TASK BRIEF: Using the records below, report how many lines hold "mkTask", with no extra text.

MATERIAL FOR THIS TASK:
(** * apply_include_cleaner.py: a shallow embedding and its properties

    The script [tools_webrtc/iwyu/apply_include_cleaner.py] runs the
    clang include cleaner over a list of files, adjusts the tool's report,
    and rewrites a few include spellings the tool does not know about.

    The definitions come first:
    - [Text]: Python [str] operations used by the script ([in], [strip],
      [str.join]) and the fragment of [re.sub] its three patterns need;
    - [Cleaner]: the constants and the two pure functions
      [_modified_output] and [_modified_content];
    - [Driver]: the effectful functions ([_is_built],
      [_generate_compile_commands], [apply_include_cleaner_to_file], [main])
      over an explicit world (file system and event trace) in a state and
      exception monad, the external tools being parameters;
    - [Samples]: concrete contents, tools and worlds;
    - [Observed]: what a run may do to the outside and how it may end.

    The proofs follow: [re.sub] is shown to work line by line
    ([TextFacts], [SubFacts], [CleanerFacts]), which gives the properties
    of the two rewrites ([CleanerClaims]); the driver is evaluated branch
    by branch ([DriverFacts], [DriverClaims], [DriverWitnesses]).
    [CleanerExtras] and [DriverExtras] add fixed points, line structure,
    the events and outcomes of a whole run, and the error paths. *)

From Stdlib Require Import String Ascii List Bool Arith ZArith Lia.
Import ListNotations.
Local Open Scope list_scope.
Local Open Scope string_scope.

(* ================================================================== *)
(** ** Python text operations *)

Module Text.

(** The newline and the double quote, written with their codes. *)
Definition nl : ascii := "010"%char.
Definition dq : ascii := "034"%char.
Definition NL : string := String nl EmptyString.
Definition DQ : string := String dq EmptyString.

(** [quoted s] is [s] between double quotes. *)
Definition quoted (s : string) : string := DQ ++ s ++ DQ.

(** Truth value of a Python [str]: non-empty. *)
Definition truthy (s : string) : bool :=
  match s with EmptyString => false | String _ _ => true end.

(** [starts_with p s]: [s.startswith(p)]. *)
Fixpoint starts_with (p s : string) : bool :=
  match p with
  | EmptyString => true
  | String a p' =>
      match s with
      | EmptyString => false
      | String b s' => Ascii.eqb a b && starts_with p' s'
      end
  end.

(** [contains p s]: the Python test [p in s]. *)
Fixpoint contains (p s : string) : bool :=
  starts_with p s ||
  match s with
  | EmptyString => false
  | String _ s' => contains p s'
  end.

(** Characters [str.strip()] removes, over 8-bit code points:
    TAB..CR, FS..US, space, NEL and NBSP. *)
Definition is_space (c : ascii) : bool :=
  let n := nat_of_ascii c in
  (((9 <=? n) && (n <=? 13)) || ((28 <=? n) && (n <=? 32))
   || (n =? 133) || (n =? 160))%nat.

Fixpoint lstrip (s : string) : string :=
  match s with
  | EmptyString => EmptyString
  | String c s' => if is_space c then lstrip s' else s
  end.

(** [rstrip] keeps a character when it is not a space or when something
    is kept after it. *)
Fixpoint rstrip (s : string) : string :=
  match s with
  | EmptyString => EmptyString
  | String c s' =>
      match rstrip s' with
      | EmptyString => if is_space c then EmptyString else String c EmptyString
      | r => String c r
      end
  end.

Definition strip (s : string) : string := rstrip (lstrip s).

(** [lines s] is [s.split("\n")]: the segments between newlines; the last
    one is what follows the last newline (empty when [s] ends with one). *)
Fixpoint lines (s : string) : list string :=
  match s with
  | EmptyString => [EmptyString]
  | String c s' =>
      if Ascii.eqb c nl then EmptyString :: lines s'
      else match lines s' with
           | l :: ls => String c l :: ls
           | [] => [String c EmptyString]
           end
  end.
(** Two strings are equal, case ignored: they have the same length and
    the same letter at every position. *)
Fixpoint equal_ignoring_case (s t : string) : Prop :=
  match s, t with
  | EmptyString, EmptyString => True
  | String a s', String b t' => same_letter a b /\ equal_ignoring_case s' t'
  | _, _ => False
  end.

(** [field] contains [term] as a substring, letter case ignored: some
    part of [field] equals [term], case ignored. *)
Definition contains_ignoring_case (field term : string) : Prop :=
  exists pre part suf : string,
    field = pre ++ part ++ suf /\ equal_ignoring_case part term.


(** [a] may stand before [b] in a list ordered by due date: ascending
    timestamps, tasks without a due date after all the others. *)
Definition due_date_ordered (a b : Task) : Prop :=
  match due_date a, due_date b with
  | Some da, Some db => da <= db
  | Some _, None => True
  | None, Some _ => False
  | None, None => True
  end.

(** The rank of a priority. *)
Definition rank (p : Priority) : Z :=
  match p with
  | high => 3
  | medium => 2
  | low => 1
  end.

(** Every task of priority [p] stands before every task of priority [q]. *)
Definition all_precede (p q : Priority) (l : list Task) : Prop :=
  forall (i j : nat) (a b : Task),
    nth_error l i = Some a -> nth_error l j = Some b ->
    priority a = Some p -> priority b = Some q -> (i < j)%nat.

(** A list in which every row with the identifier of [row] is replaced
    by [row]. *)
Definition replaced_by (row : Task) (l : list Task) : list Task :=
  map (fun t => if (id t =? id row)%string then row else t) l.

(** A string made of white space only (the empty string included). *)
Fixpoint all_white_space (s : string) : bool :=
  match s with
  | EmptyString => true
  | String c s' => (Js.isWhiteSpace c && all_white_space s')%bool
  end.

(** The key [field] is absent from [data]. *)
Definition absent (data : list (string * error_handler.Value)) (field : string) : Prop :=
  forall k v, In (k, v) data -> k <> field.

(** A time zone on the clock rules of New York in 2024: five hours behind
    UTC, four from 10 March 07:00 UTC to 3 November 06:00 UTC.  A local
    time the clocks skip (02:00 to 03:00 on 10 March) is read with the
    offset before the change, a local time they show twice (01:00 to
    02:00 on 3 November) as its first occurrence. *)
Definition new_york_2024 : Js.Zone :=
  Js.mkZone
    (fun t => if t <? 1710054000000 then -18000000
              else if t <? 1730613600000 then -14400000 else -18000000)
    (fun l => if l <? 1710039600000 then -18000000
              else if l <? 1730599200000 then -14400000 else -18000000).

(** ** Sample rows *)

Definition plain_task (id_ title_ : string) (completed_ : bool) : Task :=
  mkTask id_ title_ None completed_ None None None None "user1" 0 0 None.

Definition due_task (id_ : string) (due : option Timestamp) : Task :=
  mkTask id_ id_ None false due None None None "user1" 0 0 None.

Definition priority_task (id_ : string) (p : option Priority) : Task :=
  mkTask id_ id_ None false None None p None "user1" 0 0 None.

Definition groceries : Task := plain_task "1" "Buy groceries" false.

Definition walk_dog : Task :=
  mkTask "2" "Walk dog" (Some "Around the PARK") true None None None None "user1" 0 0 None.

(** The orders the two sorts use, as boolean tests. *)
Definition due_before (a b : Task) : bool :=
  Js.SortCompare (TaskList.comparefn TaskList.by_due_date) a b <=? 0.

Definition priority_before (a b : Task) : bool :=
  Js.SortCompare (TaskList.comparefn TaskList.by_priority) a b <=? 0.


Definition created_before (a b : Task) : bool :=
  Js.SortCompare (TaskList.comparefn TaskList.by_created_at) a b <=? 0.

(** [a] may stand before [b] in a list ordered newest first. *)
Definition newest_first (a b : Task) : Prop := created_at b <= created_at a.

(** The answer of a list query: no error and the rows that [sel] picks
    from the table, newest first. *)
Definition run_query_result (q : TaskList.TaskQuery) (db : Postgrest.Db)
    (sel : Task -> bool) : Prop :=
  exists rows,
    TaskList.run_query q db = Postgrest.mkResponse (Some rows) None
    /\ rows = stable_sort (fun a b => created_at b <=? created_at a)
                    (filter sel (Postgrest.tasks_table db)).


(** A task that carries a priority, and the rank it then has. *)
Definition has_priority (t : Task) : Prop := priority t <> None.

Definition rank_of (t : Task) : Z :=
  match priority t with
  | Some p => rank p
  | None => 0
  end.

(** Two forms that break a validation rule. *)
Definition late_reminder_form : TaskForm.FormData :=
  TaskForm.mkFormData "Write report" "" "" (Some 1000) (Some 2000) medium.

Definition blank_title_form : TaskForm.FormData :=
  TaskForm.mkFormData "   " "" "" None None medium.

(** The categories and tasks of the sidebar's test. *)
Definition test_categories : list Category :=
  [mkCategory "cat1" "Work" "#3B82F6" None "user1";
   mkCategory "cat2" "Personal" "#10B981" None "user1";
   mkCategory "cat3" "Shopping" "#F59E0B" None "user1"].

Definition test_tasks : list Task :=
  [mkTask "1" "Work Task" None false None None None (Some "cat1") "user1" 0 0 None;
   mkTask "2" "Personal Task" None true None None None (Some "cat2") "user1" 0 0 None;
   mkTask "3" "Another Work Task" None false None None None (Some "cat1") "user1" 0 0 None].

(** A task list holding the given rows, its form closed or editing. *)
Definition list_state (ts : list Task) (editing : option Task) : TaskList.State :=
  TaskList.mkState ts [] false None "" TaskList.status_all TaskList.by_created_at
                   false editing.

(** * Properties *)

(** ** Stable insertion sort *)

Section StableSortFacts.
Context {A : Type} (before : A -> A -> bool).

YOUR RESPONSE: 7